EXTERNAL_NET: !$HOME_NET



On Mon, Jul 11, 2011 at 3:12 PM, Matthew Jonkman <
jonkman at emergingthreatspro.com> wrote:

> How are you defining home and external nets and such?
>
> Matt
>
>
> On Jul 11, 2011, at 1:50 PM, Brant Wells wrote:
>
> Hey Guys,
>
> I have tried both of the following URLs in my oinkmaster.conf for pulling
> in the rules.
>
> url = http://rules.emergingthreats.net/open/suricata/emerging.rules.tar.gz
> url =
> http://rules.emergingthreats.net/open/snort-2.8.6/emerging.rules.tar.gz
>
> The log entry below is what I get when running suricata without the
> --init-errors-fatal switch.
> I have also attached my suricata.yaml as a text file.
>
> NOTE: IP Address Ranges have been changed...  I know 192.168.0.0/8 ain't
> valid.
>
> Any other ideas?
>
> [LOG ENTRY]
> [28480] 11/7/2011 -- 13:31:23 - (flow.c:787) <Info> (FlowInitConfig) --
> initializing flow engine...
> [28480] 11/7/2011 -- 13:31:23 - (flow.c:874) <Info> (FlowInitConfig) --
> allocated 524288 bytes of memory for the flow hash... 65536 buckets of size
> 8
> [28480] 11/7/2011 -- 13:31:23 - (flow.c:893) <Info> (FlowInitConfig) --
> preallocated 10000 flows of size 164
> [28480] 11/7/2011 -- 13:31:23 - (flow.c:895) <Info> (FlowInitConfig) --
> flow memory usage: 2164288 bytes, maximum: 33554432
> [28480] 11/7/2011 -- 13:31:23 - (detect.c:503) <Error> (DetectLoadSigFile)

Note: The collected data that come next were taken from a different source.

(* ===== verification/KList.v ===== *)
(** * lib/kernel/list.c: intrusive doubly linked lists

    A [struct list_elem] at address [e] has its [prev] pointer at [e] and its
    [next] pointer at [e + 4]; a [struct list] at [plist] has its [head]
    element at [plist] and its [tail] element at [plist + 8].  [dll m plist xs]
    says that the elements between head and tail are exactly [xs], in order;
    the operations are proved to act on [xs] as the operations of a sequence. *)

From stdpp Require Import base numbers list gmap.
From Stdlib Require Import ZArith Lia.
From S2P Require Import Prelude Mem Interrupt.

Definition head (plist : Z) : Z := plist.
Definition tail (plist : Z) : Z := plist + 8.
Definition load_prev (m : mem) (e : Z) : outcome Z := load32 m e.
Definition load_next (m : mem) (e : Z) : outcome Z := load32 m (e + 4).
Definition store_prev (m : mem) (e v : Z) : outcome mem := store32 m e v.
Definition store_next (m : mem) (e v : Z) : outcome mem := store32 m (e + 4) v.

Definition list_init (s : machine) (plist : Z) : outcome machine :=
  m ← store_prev (ram s) (head plist) NULL;
  m ← store_next m (head plist) (tail plist);
  m ← store_prev m (tail plist) (head plist);
  m ← store_next m (tail plist) NULL;
  Ok (Machine m (eflags s)).
(* ===== verification/Thread.v ===== *)
(** * thread/thread.c: the scheduler

    The scheduler works on process control blocks, which are page-aligned
    records found through their address, and on two lists threaded through
    them.  [task_struct] is the record, [tasks] the control blocks by address;
    the two lists are the sequences of control blocks that [KList] shows
    list.c to maintain ([elem2entry] turns a [general_tag] back into the
    control block it is part of).

    A call of [schedule] does not come back before the thread is chosen again.
    What the thread still has to do then is on its kernel stack; [resume] keeps
    it, as the point where [schedule] was called.  So [thread_block] and
    [thread_yield] below run from the call by the current thread to the moment
    the next thread has left its own call. *)

From stdpp Require Import base numbers list gmap.
From Stdlib Require Import ZArith Lia.
From S2P Require Import Prelude Interrupt.

(** ** Data *)

Inductive task_status :=
  | TASK_RUNNING | TASK_READY | TASK_BLOCKED | TASK_WAITING | TASK_HANGING | TASK_DIED.
#[export] Instance task_status_eq_dec : EqDecision task_status.
Proof. solve_decision. Defined.

(** The fields of the control block that the scheduler and the file system
    use.  [general_tag] and [all_list_tag] are the membership of the block in
    the lists. *)
Record task_struct := TaskStruct {
  self_kstack : Z;
  pid : Z;
  status : task_status;
  name : list Z;
  priority : Z;
  ticks : Z;
  elapsed_ticks : Z;
  pgdir : Z;
  fd_table : list Z;
  cwd_inode_nr : Z;
  stack_magic : Z
}.

(** Where a thread that is not running called [schedule], with the interrupt
    state it goes back to. *)
Inductive resume_point :=
  | in_kernel_thread
  | in_thread_block (old_status : intr_status)
  | in_thread_yield (old_status : intr_status)
  | in_intr_timer_handler.
#[export] Instance resume_point_eq_dec : EqDecision resume_point.
Proof. solve_decision. Defined.

Record kstate := KState {
  tasks : gmap Z task_struct;
  thread_ready_list : list Z;
  thread_all_list : list Z;
  running_thread : Z;
  main_thread : Z;
  idle_thread : Z;
  intr : intr_status;
  resume : gmap Z resume_point;
  cr3 : Z;
  tss_esp0 : Z
}.

Definition set_tasks (s : kstate) (ts : gmap Z task_struct) : kstate :=
  KState ts (thread_ready_list s) (thread_all_list s) (running_thread s) (main_thread s)
    (idle_thread s) (intr s) (resume s) (cr3 s) (tss_esp0 s).
Definition set_ready (s : kstate) (l : list Z) : kstate :=
  KState (tasks s) l (thread_all_list s) (running_thread s) (main_thread s)
    (idle_thread s) (intr s) (resume s) (cr3 s) (tss_esp0 s).
Definition set_all (s : kstate) (l : list Z) : kstate :=
  KState (tasks s) (thread_ready_list s) l (running_thread s) (main_thread s)
    (idle_thread s) (intr s) (resume s) (cr3 s) (tss_esp0 s).
Definition set_running (s : kstate) (t : Z) : kstate :=
  KState (tasks s) (thread_ready_list s) (thread_all_list s) t (main_thread s)
    (idle_thread s) (intr s) (resume s) (cr3 s) (tss_esp0 s).
Definition set_intr (s : kstate) (i : intr_status) : kstate :=
  KState (tasks s) (thread_ready_list s) (thread_all_list s) (running_thread s) (main_thread s)
    (idle_thread s) i (resume s) (cr3 s) (tss_esp0 s).
Definition set_resume (s : kstate) (r : gmap Z resume_point) : kstate :=
  KState (tasks s) (thread_ready_list s) (thread_all_list s) (running_thread s) (main_thread s)
    (idle_thread s) (intr s) r (cr3 s) (tss_esp0 s).
Definition set_mmu (s : kstate) (c e : Z) : kstate :=
  KState (tasks s) (thread_ready_list s) (thread_all_list s) (running_thread s) (main_thread s)
    (idle_thread s) (intr s) (resume s) c e.

Definition with_status (t : task_struct) (st : task_status) : task_struct :=
  TaskStruct (self_kstack t) (pid t) st (name t) (priority t) (ticks t) (elapsed_ticks t)
    (pgdir t) (fd_table t) (cwd_inode_nr t) (stack_magic t).
Definition with_ticks (t : task_struct) (n : Z) : task_struct :=
  TaskStruct (self_kstack t) (pid t) (status t) (name t) (priority t) n (elapsed_ticks t)
    (pgdir t) (fd_table t) (cwd_inode_nr t) (stack_magic t).
Definition with_elapsed_ticks (t : task_struct) (n : Z) : task_struct :=
  TaskStruct (self_kstack t) (pid t) (status t) (name t) (priority t) (ticks t) n
    (pgdir t) (fd_table t) (cwd_inode_nr t) (stack_magic t).

(** Reading and changing the control block at an address. *)
Definition pcb (s : kstate) (t : Z) : outcome task_struct := from_option_fault (tasks s !! t).
Definition upd (s : kstate) (t : Z) (f : task_struct → task_struct) : kstate :=
  set_tasks s (alter f t (tasks s)).

(** ** Operations *)

(** What the scheduler needs from the memory manager: the physical address
    behind a kernel virtual address (kernel/memory.c [addr_v2p]). *)
Class AddrV2P := addr_v2p : Z → Z.

Section operations.
Context `{AddrV2P}.

(** userprog/process.c [page_dir_activate]: kernel threads run on the kernel's
    page directory, at 0x100000. *)
Definition page_dir_activate (s : kstate) (p_thread : Z) : outcome kstate :=
  t ← pcb s p_thread;
  let pagedir_phy_addr := if pgdir t =? NULL then 1048576 else addr_v2p (pgdir t) in
  Ok (set_mmu s pagedir_phy_addr (tss_esp0 s)).

(** userprog/process.c [process_activate], with userprog/tss.c
    [update_tss_esp]. *)
Definition process_activate (s : kstate) (p_thread : Z) : outcome kstate :=
  ASSERT (negb (p_thread =? NULL));;
  s ← page_dir_activate s p_thread;
  t ← pcb s p_thread;
  Ok (if negb (pgdir t =? NULL) then set_mmu s (cr3 s) (u32 (p_thread + PG_SIZE)) else s).

Definition is_blocked (st : task_status) : bool :=
  bool_decide (st = TASK_BLOCKED) || bool_decide (st = TASK_WAITING)
  || bool_decide (st = TASK_HANGING).

Definition thread_unblock (s : kstate) (pthread : Z) : outcome kstate :=
  let old_status := intr s in
  let s := set_intr s INTR_OFF in
  t ← pcb s pthread;
  ASSERT (is_blocked (status t));;
  s ← (if negb (bool_decide (status t = TASK_READY)) then
         ASSERT (negb (bool_decide (pthread ∈ thread_ready_list s)));;
         if bool_decide (pthread ∈ thread_ready_list s) then Panic
         else
           let s := set_ready s (pthread :: thread_ready_list s) in
           Ok (upd s pthread (λ t, with_status t TASK_READY))
       else Ok s);
  Ok (set_intr s old_status).

(** thread/switch.S: the stack pointer, and with it the current thread,
    changes to [next]. *)
Definition switch_to (s : kstate) (next : Z) : kstate := set_running s next.

(** The three parts of [schedule]: a thread whose time is up goes to the end of
    the queue; if nothing is ready, the idle thread is; the first thread of the
    queue gets the processor. *)
Definition requeue_current (s : kstate) : outcome kstate :=
  let cur := running_thread s in
  t ← pcb s cur;
  if bool_decide (status t = TASK_RUNNING) then
    ASSERT (negb (bool_decide (cur ∈ thread_ready_list s)));;
    let s := set_ready s (thread_ready_list s ++ [cur]) in
    let s := upd s cur (λ t, with_ticks t (priority t)) in
    Ok (upd s cur (λ t, with_status t TASK_READY))
  else Ok s.
(* ===== verification/Sync.v ===== *)
(** * thread/sync.c: semaphores and locks, under preemption

    The code of sync.c runs in many threads at once: the clock interrupt may
    take the processor from a thread between any two of its statements while
    interrupts are on, and [sema_down] gives it away itself.  [pc] says between
    which statements of [lock_acquire] or [lock_release] a thread is; [lock_step]
    runs the current thread to its next statement; [step] is one step of the
    whole system: a statement of the current thread, a clock interrupt, or a
    call.  What [sema_down] and [sema_up] do with interrupts off is one step, up
    to the switch to another thread in [thread_block]. *)

From stdpp Require Import base numbers list gmap.
From Stdlib Require Import ZArith Lia.
From S2P Require Import Prelude Interrupt Thread Timer.

(** ** Data *)

Record semaphore := Semaphore {
  value : Z;
  waiters : list Z
}.

Record lock := Lock {
  holder : Z;
  sema : semaphore;
  holder_repeat_nr : Z
}.

Definition sema_init (v : Z) : semaphore := Semaphore (u8 v) [].
Definition lock_init : lock := Lock NULL (sema_init 1) 0.

(** Where a thread is in sync.c.  [DownLoop l old] is the head of the [while]
    of [sema_down] on the semaphore of lock [l], entered with interrupt state
    [old]. *)
Inductive pc :=
  | User
  | AcqTest (l : Z)
  | DownEnter (l : Z)
  | DownLoop (l : Z) (old_status : intr_status)
  | AcqHolder (l : Z)
  | AcqRepeat (l : Z)
  | AcqAgain (l : Z)
  | RelCheck (l : Z)
  | RelTest (l : Z)
  | RelDec (l : Z)
  | RelHolder (l : Z)
  | RelRepeat (l : Z)
  | UpEnter (l : Z).
#[export] Instance pc_eq_dec : EqDecision pc.
Proof. solve_decision. Defined.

> -- [ERRCODE: SC_ERR_INVALID_SIGNATURE(39)] - Error parsing signature "alert
> http $EXTERNAL_NET any -> $HOME_NET $HTTP_PORTS (msg:"ET DOS Cisco 4200
> Wireless Lan Controller Long Authorisation Denial of Service Attempt";
> flow:to_server,established; content:"GET "; depth:4; nocase;
> uricontent:"/screens/frameset.html"; nocase; content:"Authorization|3A
> 20|Basic"; nocase; content:!"|0a|"; distance:2; within:118;
> isdataat:120,relative;
> pcre:"/\x2Fscreens\x2Fframeset\x2Ehtml.+Authorization\x3A Basic.{120}/msi";
> classtype:attempted-dos; reference:url,www.securityfocus.com/bid/35805;
> reference:url,www.cisco.com/warp/public/707/cisco-amb-20090727-wlc.shtml;
> reference:cve,2009-1164; reference:url,doc.emergingthreats.net/2010674;
> reference:url,
> www.emergingthreats.net/cgi-bin/cvsweb.cgi/sigs/DOS/DOS_Cisco_WLAN;
> sid:2010674; rev:5;)" from file /etc/suricata/rules/emerging-dos.rules at
> line 66
> [END LOG ENTRY]
>
> [BOTTOM OF LOG FILE]
> [28709] 11/7/2011 -- 13:42:52 - (detect.c:635) <Info> (SigLoadSignatures)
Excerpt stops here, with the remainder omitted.